I read this story in Dale Carnegies book “How to win friends and influence people”
FATHER FORGETS
W. Livingston LarnedListen, son: I am saying this as you lie asleep, one little paw crumpled under your cheek and the blond curls stickily wet on your damp forehead. I have stolen into your room alone. Just a few minutes ago, as I sat reading my paper in the library, a stifling wave of remorse swept over me. Guiltily I came to your bedside.
These are the things I was thinking, son: I had been cross to you. I scolded you as you were dressing for school because you gave your face merely a dab with a towel. I took you to task for not cleaning your shoes. I called out angrily when you threw some of your things on the floor.
At breakfast I found fault, too. You spilled things. You gulped down your food. You put your elbows on the table. You spread butter too thick on your bread. And as you started off to play and I made for my train, you turned and waved a hand and called, “Goodbye, Daddy!” and I frowned, and said in reply, “Hold your shoulders back!”
Then it began all over again in the late afternoon. As I came up the road I spied you, down on your knees, playing marbles.
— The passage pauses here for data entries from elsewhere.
End MarkupFacts.


(** ** Runs of the example configurations *)

(** C1 (counterexample): the ledger is the one the first run wrote.  The
    record for (slug, signature) exists and equals the current fingerprint,
    the output exists and [forceTask] is off, so the rule of the
    specification says not needed; [addTask] queues the task. *)
Lemma empty_fingerprint_is_rerun :
  privateData (registered (H := noOpenssl) firstRun [(convertA, "a", "/o/a-180.jpg")])
    = privateData secondRun /\
  ledgerEntry secondRun "a" (cmdLog (H := noOpenssl) convertA) = Some EmptyString /\
  (srcFileHash <$> getPrivateDataBySlug secondRun "a") = Some EmptyString /\
  spec_needsRun (Some EmptyString) EmptyString
    (bool_decide ("/o/a-180.jpg" ∈ disk secondRun)) (forceTask secondRun) = false /\
  exists r', addTask (H := noOpenssl) secondRun convertA "a" "/o/a-180.jpg" = Returned r' /\
    neededTasks r' = [Task convertA "a" (Some (PublicData "a" "jpg"))].
Proof.
  split; [by vm_compute|].
  split; [by vm_compute|]. split; [by vm_compute|]. split; [by vm_compute|].
  eexists. split; [reflexivity|]. by vm_compute.
Qed.

(** C2 (counterexample): one needed task, a function that calls its
    continuation before it returns.  The queue starts it inside [defer], so
    [taskdone] is emitted before [alltasksrunning]. *)
Lemma eager_taskdone_precedes_alltasksrunning :
  events (run eagerManager [Tick; Tick]) =
    [Ready;
     AllTasksReady (TasksMetaData 1 1 0);
     TaskDone "f" publicA;
     AllTasksRunning (TasksMetaData 1 1 1);
     AllTasksDone (TasksMetaData 1 1 1)] /\
  ~ inLifecycleOrder (events (run eagerManager [Tick; Tick])).
Proof.
  assert (events (run eagerManager [Tick; Tick]) =
    [Ready;
     AllTasksReady (TasksMetaData 1 1 0);
     TaskDone "f" publicA;
     AllTasksRunning (TasksMetaData 1 1 1);
     AllTasksDone (TasksMetaData 1 1 1)]) as Hev by (by vm_compute).
  split; [done|]. rewrite Hev. intros [p Hp]. discriminate Hp.
Qed.

Lemma lifecycle_order_witness :
  Forall (fun t => nonEager t = true) (neededTasks mixedRegistry) /\
  orderly mixedScript /\
  inLifecycleOrder (events (run (newManager mixedRegistry 1) mixedScript)).
Proof.
  assert (Forall (fun t => nonEager t = true) (neededTasks mixedRegistry)) as Hall.
  { repeat constructor. }
  assert (orderly mixedScript) as Hord.
  { split; [repeat constructor|]. apply NoDup_singleton. }
  split; [exact Hall|]. split; [exact Hord|].
  exact (proj1 (lifecycle_order mixedRegistry 1 mixedScript Hall Hord)).
Defined.

(** C5 (the claim fails here): limit 1, two string commands.  The first
    child writes a warning to [stderr]; the handler calls [callback], the
    queue starts the second child, and both children are running. *)
Theorem warning_starts_the_next_child :
  parallelism (taskQueue twoCommands) = 1 /\
  execs (run twoCommands warningOnly) = [Exec 0 "c0" 600000; Exec 1 "c1" 600000] /\
  children (run twoCommands warningOnly) =
    [Spawned EmptyString false; Spawned EmptyString false] /\
  outstanding (run twoCommands warningOnly) = 2.
Proof. split_and!; by vm_compute. Qed.

Lemma addTask_needed_iff_witness :
  getPrivateDataBySlug oneImage "a" = Some recordA /\
  exists r', addTask (H := demo) oneImage convertA "a" "/o/a-180.jpg" = Returned r' /\
    allTasks r' = allTasks oneImage ++ [convertA] /\
    ((neededCondition (H := demo) oneImage convertA "a" "/o/a-180.jpg" (srcFileHash recordA) /\
      neededTasks r' = neededTasks oneImage
                         ++ [Task convertA "a" (getMetadataBySlug oneImage "a")]) \/
     (~ neededCondition (H := demo) oneImage convertA "a" "/o/a-180.jpg" (srcFileHash recordA) /\
      neededTasks r' = neededTasks oneImage)).
Proof.
  assert (getPrivateDataBySlug oneImage "a" = Some recordA) as Hknown by (by vm_compute).
  split; [exact Hknown|].
  exact (addTask_needed_iff (H := demo) oneImage convertA "a" "/o/a-180.jpg" recordA Hknown).
Defined.


Lemma cmdLog_is_ledger_key_witness :
  exists mp1 mp2,
    getPrivateDataBySlug oneImage "a" = Some mp1 /\
    getPrivateDataBySlug twoFormats "a" = Some mp2 /\
    ledgerEntry (registered (H := demo) oneImage [(lazyFunction, "a", "/o/a.txt")])
                "a" (cmdLog (H := demo) lazyFunction) = Some (srcFileHash mp1) /\
    ledgerEntry (registered (H := demo) twoFormats [(lazyFunction, "a", "/o/b.txt")])
                "a" (cmdLog (H := demo) lazyFunction) = Some (srcFileHash mp2).
Proof.
  apply (proj2 (proj2 (cmdLog_is_ledger_key (H := demo)))
           oneImage twoFormats lazyFunction "a" "a" "/o/a.txt" "/o/b.txt").
  - by vm_compute.
  - by vm_compute.
  - vm_compute. discriminate.
  - vm_compute. discriminate.
Defined.


(** ** The scenarios of the specification *)

(** First run: nothing recorded, no output.  One task is needed, the
    ledger holds the fingerprint from the registration on, and it is the
    ledger written at the end of the run. *)
Example scenario_first_run :
  neededTasks (registered (H := demo) oneImage convertCall) = [Task convertA "a" publicA] /\
  ledgerEntry (registered (H := demo) oneImage convertCall) "a" "convert a" = Some "H1" /\
  events (run (newManager (registered (H := demo) oneImage convertCall) 1)
              [Tick; Tick; FromChild 0 (Exit (Some 0%Z)); Tick]) =
    [Ready; AllTasksReady (TasksMetaData 1 1 0); AllTasksRunning (TasksMetaData 1 1 0);
     TaskDone "convert a" publicA; AllTasksDone (TasksMetaData 1 1 1);
     Done (TasksMetaData 1 1 1)] /\
  WritePrivateData {["a" := {["convert a" := "H1"]}]}
    ∈ trace (run (newManager (registered (H := demo) oneImage convertCall) 1)
                 [Tick; Tick; FromChild 0 (Exit (Some 0%Z)); Tick]).
Proof.
  split_and!; try by vm_compute.
  apply list_elem_of_In. vm_compute. tauto.
Qed.

(** Second run, same fingerprint, output present: nothing is needed, and
    [alltasksdone] follows [alltasksrunning] at once. *)
Example scenario_rerun_unchanged :
  neededTasks (registered (H := demo) (laterRun "H1") convertCall) = [] /\
  events (run (newManager (registered (H := demo) (laterRun "H1") convertCall) 1)
              [Tick; Tick; Tick]) =
    [Ready; AllTasksReady (TasksMetaData 1 0 0); AllTasksRunning (TasksMetaData 1 0 0);
     AllTasksDone (TasksMetaData 1 0 0); Done (TasksMetaData 1 0 0)].
Proof. split; by vm_compute. Qed.

(** The source changed since the recorded run: one task is needed and the
    ledger takes the new fingerprint. *)
Example scenario_source_changed :
  neededTasks (registered (H := demo) (laterRun "H0") convertCall)
    = [Task convertA "a" publicA] /\
  ledgerEntry (registered (H := demo) (laterRun "H0") convertCall) "a" "convert a"
    = Some "H1".
Proof. split; by vm_compute. Qed.

(** A warning on [stderr] of the only child: the queue is told the task
    is over, [alltasksdone] and [done] are emitted, and the [taskdone] of
    the child comes after them when it exits. *)
Example warning_ends_the_run_before_the_child :
  events (run oneCommand
              [Tick; Tick; FromChild 0 (StderrData "warning"); Tick;
               FromChild 0 (Exit (Some 0%Z))]) =
    [Ready; AllTasksReady (TasksMetaData 1 1 0); AllTasksRunning (TasksMetaData 1 1 0);
     AllTasksDone (TasksMetaData 1 1 0); Done (TasksMetaData 1 1 0);
     TaskDone "c0" publicA].
Proof. by vm_compute. Qed.

(** ** The further properties on the example configurations *)

Lemma registering_again_witness :
  getPrivateDataBySlug oneImage "a" = Some recordA /\
  exists r' r'',
    addTask (H := demo) oneImage convertA "a" "/o/a-180.jpg" = Returned r' /\
    addTask (H := demo) r' convertA "a" "/o/a-180.jpg" = Returned r'' /\
    allTasks r'' = allTasks oneImage ++ [convertA; convertA] /\
    privateData r'' = privateData r' /\
    neededTasks r'' =
      neededTasks r' ++
      (if negb (truthy (srcFileHash recordA))
          || negb (bool_decide ("/o/a-180.jpg" ∈ disk oneImage)) || forceTask oneImage
       then [Task convertA "a" (getMetadataBySlug oneImage "a")] else []).
Proof.
  assert (getPrivateDataBySlug oneImage "a" = Some recordA) as Hknown by (by vm_compute).
  split; [exact Hknown|].
  exact (registering_again (H := demo) oneImage convertA "a" "/o/a-180.jpg" recordA Hknown).
Defined.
There were holes in your stockings. I humiliated you before your boyfriends by marching you ahead of me to the house. Stockings were expensive—and if you had to buy them you would be more careful! Imagine that, son, from a father!
Do you remember, later, when I was reading in the library, how you came in timidly, with a sort of hurt look in your eyes? When I glanced up over my paper, impatient at the interruption, you hesitated at the door. “What is it you want?” I snapped.
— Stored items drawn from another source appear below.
(** One match in each of three partitions (raw scores 0.85, 0.83 and 0.5),
    the fourth partition failing. *)
Definition svc_three : Services :=
  {| embeddings_create := fun _ => Return [f0_5];
     index_query := fun _ _ ns =>
       if bool_decide (ns = "faq") then Return [a_match "id1" f0_85]
       else if bool_decide (ns = "concept") then Return [a_match "id2" f0_83]
       else if bool_decide (ns = "dictionary") then Return [a_match "id3" f0_5]
       else Raise "unavailable";
     chat_completion := fun _ _ _ => Return "answer" |}.

(** Two partitions returning the same weighted score 0.5, and two matches of
    one partition with the same score. *)
Definition two_partitions : list (string * NamespaceConfig) :=
  [ ("dictionary", {| weight := f1_0; top_k := 2; description := "d" |});
    ("glossary", {| weight := f1_0; top_k := 2; description := "g" |}) ].

Definition svc_ties : Services :=
  {| embeddings_create := fun _ => Return [f0_5];
     index_query := fun _ _ ns =>
       if bool_decide (ns = "dictionary")
       then Return [a_match "d1" f0_5; a_match "d2" f0_5]
       else Return [a_match "g1" f0_5];
     chat_completion := fun _ _ _ => Return "answer" |}.

(** The embedding call fails. *)
Definition svc_no_embedding : Services :=
  {| embeddings_create := fun _ => Raise "embedding failed";
     index_query := fun _ _ _ => Return [];
     chat_completion := fun _ _ _ => Return "answer" |}.

(** Every similarity search fails. *)
Definition svc_no_index : Services :=
  {| embeddings_create := fun _ => Return [f0_5];
     index_query := fun _ _ _ => Raise "index unavailable";
     chat_completion := fun _ _ _ => Return "answer" |}.

(** One partition returns a NaN score, another one a score of 0.5. *)
Definition svc_nan : Services :=
  {| embeddings_create := fun _ => Return [f0_5];
     index_query := fun _ _ ns =>
       if bool_decide (ns = "faq") then Return [a_match "bad" S754_nan]
       else if bool_decide (ns = "dictionary") then Return [a_match "good" f0_5]
       else Return [];
     chat_completion := fun _ _ _ => Return "answer" |}.

(** A NaN score between two sound ones: 0.25 from the first partition, NaN
    from the second, 0.83 from the third. *)
Definition f0_25 : float := Eval vm_compute in literal 25 100.

Definition svc_nan_between : Services :=
  {| embeddings_create := fun _ => Return [f0_5];
     index_query := fun _ _ ns =>
       if bool_decide (ns = "faq") then Return [a_match "first" f0_25]
       else if bool_decide (ns = "dictionary") then Return [a_match "bad" S754_nan]
       else if bool_decide (ns = "concept") then Return [a_match "third" f0_83]
       else Return [];
     chat_completion := fun _ _ _ => Return "answer" |}.

End Examples.

(** ** Orders on the verdicts *)

(** The confidence levels from the weakest to the strongest. *)
Definition level_rank (level : string) : nat :=
  if bool_decide (level = "high") then 4
  else if bool_decide (level = "medium") then 3
  else if bool_decide (level = "low") then 2
  else if bool_decide (level = "very_low") then 1
  else 0.

(** The number of matches that the configured [top_k] values allow. *)
Definition total_top_k (configs : list (string * NamespaceConfig)) : Z :=
  fold_right (fun item acc => Z.max 0 (top_k (snd item)) + acc) 0 configs.

(** ** [extract_search_context] (response_formatter_v4.py)

    The function reads the dictionary that [search_and_answer] returns. *)

Record SearchContext : Type := {
  dictionary_words : list string;
  has_faq_result : bool;
  primary_namespace : option string
}.

(** One round of the loop over [search_results.get('results', [])]. The
    metadata field ['word'] counts when it is present and not empty. *)
Definition context_step (context : SearchContext) (result : Result)
    : SearchContext :=
  if bool_decide (namespace result = "dictionary") then
    match metadata result !! "word" with
    | Some word =>
        if bool_decide (word = EmptyString) then context
        else {| dictionary_words := dictionary_words context ++ [word];
                has_faq_result := has_faq_result context;
                primary_namespace := primary_namespace context |}
    | None => context
    end
  else if bool_decide (namespace result = "faq") then
    {| dictionary_words := dictionary_words context;
       has_faq_result := true;
       primary_namespace := primary_namespace context |}
  else context.

Definition extract_search_context (search_results : Response) : SearchContext :=
  let context :=
    {| dictionary_words := []; has_faq_result := false;
       primary_namespace := None |} in
  let context :=
    match results search_results with
    | [] => context
    | first :: _ =>
        {| dictionary_words := dictionary_words context;
           has_faq_result := has_faq_result context;
           primary_namespace := Some (namespace first) |}
    end in
  fold_left context_step (results search_results) context.

(** ** [shorten_text] (response_formatter_v4.py)

    A Python string is a sequence of code points, and [len] counts them. *)
Module PyStr.

Definition str : Type := list N.

Definition dot : N := 46.

(** The code points that [str.strip] removes. *)
Definition is_space (c : N) : bool :=
  ((9 <=? c) && (c <=? 13))%N || ((28 <=? c) && (c <=? 32))%N
  || (c =? 133)%N || (c =? 160)%N || (c =? 5760)%N
  || ((8192 <=? c) && (c <=? 8202))%N || (c =? 8232)%N || (c =? 8233)%N
  || (c =? 8239)%N || (c =? 8287)%N || (c =? 12288)%N.

Fixpoint lstrip (s : str) : str :=
  match s with
  | [] => []
  | c :: s' => if is_space c then lstrip s' else s
  end.

Definition rstrip (s : str) : str := rev (lstrip (rev s)).

Definition strip (s : str) : str := rstrip (lstrip s).

(** [text.split('.')]: the pieces between the dots, at least one piece. *)
Fixpoint split_dot (text : str) : list str :=
  match text with
  | [] => [[]]
  | c :: text' =>
      if (c =? dot)%N then [] :: split_dot text'
      else match split_dot text' with
           | piece :: pieces => (c :: piece) :: pieces
           | [] => [[c]]
           end
  end.

(** The loop [for sentence in sentences], with its [break]. *)
Fixpoint shorten_loop (max_chars : Z) (sentences : list str) (shortened : str)
    : str :=
  match sentences with
  | [] => shortened
  | sentence :: sentences' =>
      if len (shortened ++ sentence) <? max_chars then
        shorten_loop max_chars sentences' (shortened ++ sentence ++ [dot])
      else shortened
  end.

Definition shorten_text (text : str) (max_chars : Z) : str :=
  if len text <=? max_chars then text
  else
    let sentences := split_dot text in
    let shortened := shorten_loop max_chars sentences [] in
    let shortened :=
      match shortened with
      | [] => slice_to text max_chars ++ [dot; dot; dot]
      | _ :: _ => shortened
      end in
    strip shortened.

(** [text] read back from its pieces: the pieces joined by dots. *)
Fixpoint join_dot (pieces : list str) : str :=
  match pieces with
  | [] => []
  | [piece] => piece
  | piece :: pieces' => piece ++ dot :: join_dot pieces'
  end.

End PyStr.

(** ** [_get_grade] (agent_evaluator_v2.py) *)

Module Evaluator.

Definition f0_7 : float := Eval vm_compute in literal 7 10.
Definition f0_5 : float := Eval vm_compute in literal 5 10.

Definition _get_grade (score : float) : string :=
  if fge score f0_8 then "A (탁월)"
  else if fge score f0_7 then "B (양호)"
  else if fge score f0_6 then "C (보통)"
  else if fge score f0_5 then "D (미흡)"
  else "F (부족)".

(** The grades from the lowest to the highest. *)
Definition grade_rank (grade : string) : nat :=
  if bool_decide (grade = "A (탁월)") then 4
  else if bool_decide (grade = "B (양호)") then 3
  else if bool_decide (grade = "C (보통)") then 2
  else if bool_decide (grade = "D (미흡)") then 1
  else 0.

End Evaluator.

(** ** [get_images] (response_formatter_v4.py) *)

(** A row of a table: from column names to the text of the value, [None]
    for a null value. *)
Abbreviation Row := (gmap string (option string)).

(** The table lookups that [get_images] makes: the rows in
    [response.data], or an exception. *)
Record Database : Type := {
  dictionary_by_word : string -> PyResult (list Row);
  chunk_by_concept : Z -> PyResult (list Row);
  concept_by_id : Z -> PyResult (list Row)
}.

Record Image : Type := {
  img_url : string;
  img_description : string;
  img_source : string
}.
You said nothing, but ran across in one tempestuous plunge, and threw your arms around my neck and kissed me, and your small arms tightened with an affection that God had set blooming in your heart and which even neglect could not wither. And then you were gone, pattering up the stairs.
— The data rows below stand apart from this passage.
Lemma In_row_major (rows cols : Z) (p : Q * Q) :
  In p (row_major rows cols) ->
  exists r c : Z, 0 <= r < rows /\ 0 <= c < cols /\ p = grid_position rows cols r c.
Proof.
  unfold row_major. rewrite in_flat_map.
  intros (r & Hr & Hp). apply in_map_iff in Hp. destruct Hp as (c & <- & Hc).
  apply In_range in Hr. apply In_range in Hc.
  exists r, c. repeat split; lia.
Qed.

Section Bounds.

(** Along an axis of [k] cells the coordinate of cell [c] stays within a
    half on either side of the origin. *)
Lemma axis_coordinate_bound (k c : Z) :
  0 <= c < k ->
  (- (1 # 2) <= (inject_Z c - inject_Z (k - 1) / 2) * spacing k <= 1 # 2)%Q.
Proof.
  intro Hc. unfold spacing. destruct (Z.ltb_spec 1 k) as [Hk|Hk].
  - assert (HK : (0 < inject_Z (k - 1))%Q) by (apply inject_Z_pos; lia).
    assert (Hlo : (0 <= inject_Z c / inject_Z (k - 1))%Q).
    { apply Qle_shift_div_l; [exact HK|]. rewrite Qmult_0_l.
      rewrite (Zle_Qle 0 c) in Hc. tauto. }
    assert (Hhi : (inject_Z c / inject_Z (k - 1) <= 1)%Q).
    { apply Qle_shift_div_r; [exact HK|]. rewrite Qmult_1_l.
      rewrite <- Zle_Qle. lia. }
    setoid_replace ((inject_Z c - inject_Z (k - 1) / 2) * (1 / inject_Z (k - 1)))%Q
      with (inject_Z c / inject_Z (k - 1) - (1 # 2))%Q.
    + split; lra.
    + field. intro H. rewrite H in HK. now apply (Qlt_irrefl 0).
  - rewrite Qmult_0_r. split; lra.
Qed.

Lemma grid_position_bound (rows cols r c : Z) :
  0 <= r < rows -> 0 <= c < cols ->
  let p := grid_position rows cols r c in
  (- (1 # 2) <= fst p <= 1 # 2)%Q /\ (- (1 # 2) <= snd p <= 1 # 2)%Q.
Proof.
  intros Hr Hc. cbn. split.
  - now apply axis_coordinate_bound.
  - pose proof (axis_coordinate_bound rows r Hr) as H.
    setoid_replace ((inject_Z (rows - 1) / 2 - inject_Z r) * spacing rows)%Q
      with (- ((inject_Z r - inject_Z (rows - 1) / 2) * spacing rows))%Q by ring.
    split; lra.
Qed.

End Bounds.

(** C8: for [n_stim >= 1] the call emits exactly [n_stim] positions, in
    row-major order, of the grid with [cols = ceil(sqrt(n_stim))] columns
    and [rows = ceil(n_stim / cols)] rows: the position of index [i] is that
    of row [i / cols], column [i mod cols], namely
    [x = (c - (cols-1)/2) * spacing_x], [y = ((rows-1)/2 - r) * spacing_y]
    with a spacing of [1/(cols-1)] (0 for a single column) and likewise for
    the rows; the list is the grid cut after [n_stim] cells.  For 9 stimuli
    it is the 3 by 3 grid, centred at the origin and symmetric about both
    axes. *)
Theorem generate_positions_correct (n_stim : Z) :
  1 <= n_stim ->
  (exists (cols rows : Z) (positions : list (Q * Q)),
     is_ceil_sqrt n_stim cols /\
     is_ceil_quotient n_stim cols rows /\
     generate_positions n_stim = Ok positions /\
     len positions = n_stim /\
     positions = firstn (Z.to_nat n_stim) (row_major rows cols) /\
     forall i : Z, 0 <= i < n_stim ->
       nth_error positions (Z.to_nat i)
       = Some (grid_position rows cols (i / cols) (i mod cols))) /\
  (exists positions : list (Q * Q),
     generate_positions 9 = Ok positions /\
     positions = row_major 3 3 /\
     Forall2 same_position positions
       [ (- (1 # 2), 1 # 2); (0, 1 # 2); (1 # 2, 1 # 2);
         (- (1 # 2), 0); (0, 0); (1 # 2, 0);
         (- (1 # 2), - (1 # 2)); (0, - (1 # 2)); (1 # 2, - (1 # 2)) ]%Q /\
     centred_at_origin positions /\
     symmetric_about_axes positions).
Proof.
  intro Hn. split.
  - destruct (generate_positions_value n_stim ltac:(lia))
      as (cols & rows & Hc & Hr & Hsq & Hrows & Hval).
    assert (Hlen : (Z.to_nat n_stim <= List.length (row_major rows cols))%nat).
    { pose proof (row_major_length rows cols ltac:(lia) ltac:(lia)) as H.
      unfold len in H. unfold is_ceil_quotient in Hrows. lia. }
    exists cols, rows, (firstn (Z.to_nat n_stim) (row_major rows cols)).
    repeat (split; [assumption|]). split; [|split; [reflexivity|]].
    + unfold len. rewrite length_firstn. lia.
    + intros i Hi. rewrite nth_error_firstn.
      destruct (Nat.ltb_spec (Z.to_nat i) (Z.to_nat n_stim)) as [_|H]; [|lia].
      apply row_major_nth; [exact Hc|].
      unfold is_ceil_quotient in Hrows. lia.
  - eexists. split; [vm_compute; reflexivity|].
    split; [vm_compute; reflexivity|].
    split; [|split].
    + repeat (constructor; [split; vm_compute; reflexivity|]). constructor.
    + split; vm_compute; reflexivity.
    + repeat (constructor;
        [split;
         repeat (first [ apply Exists_cons_hd; split; vm_compute; reflexivity
                       | apply Exists_cons_tl ]) |]).
      constructor.
Qed.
Well, son, it was shortly afterwards that my paper slipped from my hands and a terrible sickening fear came over me. What has habit been doing to me? The habit of finding fault, of reprimanding—this was my reward to you for being a boy. It was not that I did not love you; it was that I expected too much of youth. I was measuring you by the yardstick of my own years.
And there was so much that was good and fine and true in your character. The little heart of you was as big as the dawn itself over the wide hills. This was shown by your spontaneous impulse to rush in and kiss me good night. Nothing else matters tonight, son. I have come to your bed-side in the darkness, and I have knelt there, ashamed!
It is a feeble atonement; I know you would not understand these things if I told them to you during your waking hours. But tomorrow I will be a real daddy! I will chum with you, and suffer when you suffer, and laugh when you laugh. I will bite my tongue when impatient words come. I will keep saying as if it were a ritual: “He is nothing but a boy - a little boy!”
I am afraid I have visualized you as a man. Yet as I see you now, son, crumpled and weary in your cot, I see that you are still a baby. Yesterday you were in your mother’s arms, your head on her shoulder. I have asked too much, too much.”
I hate it when I cry while I’m sitting in my office.
This is priceless. As the father of three sons, I hope I can learn this lesson and NOT forget it.
Thank you.

I hope I can learn this lesson and NOT forget it.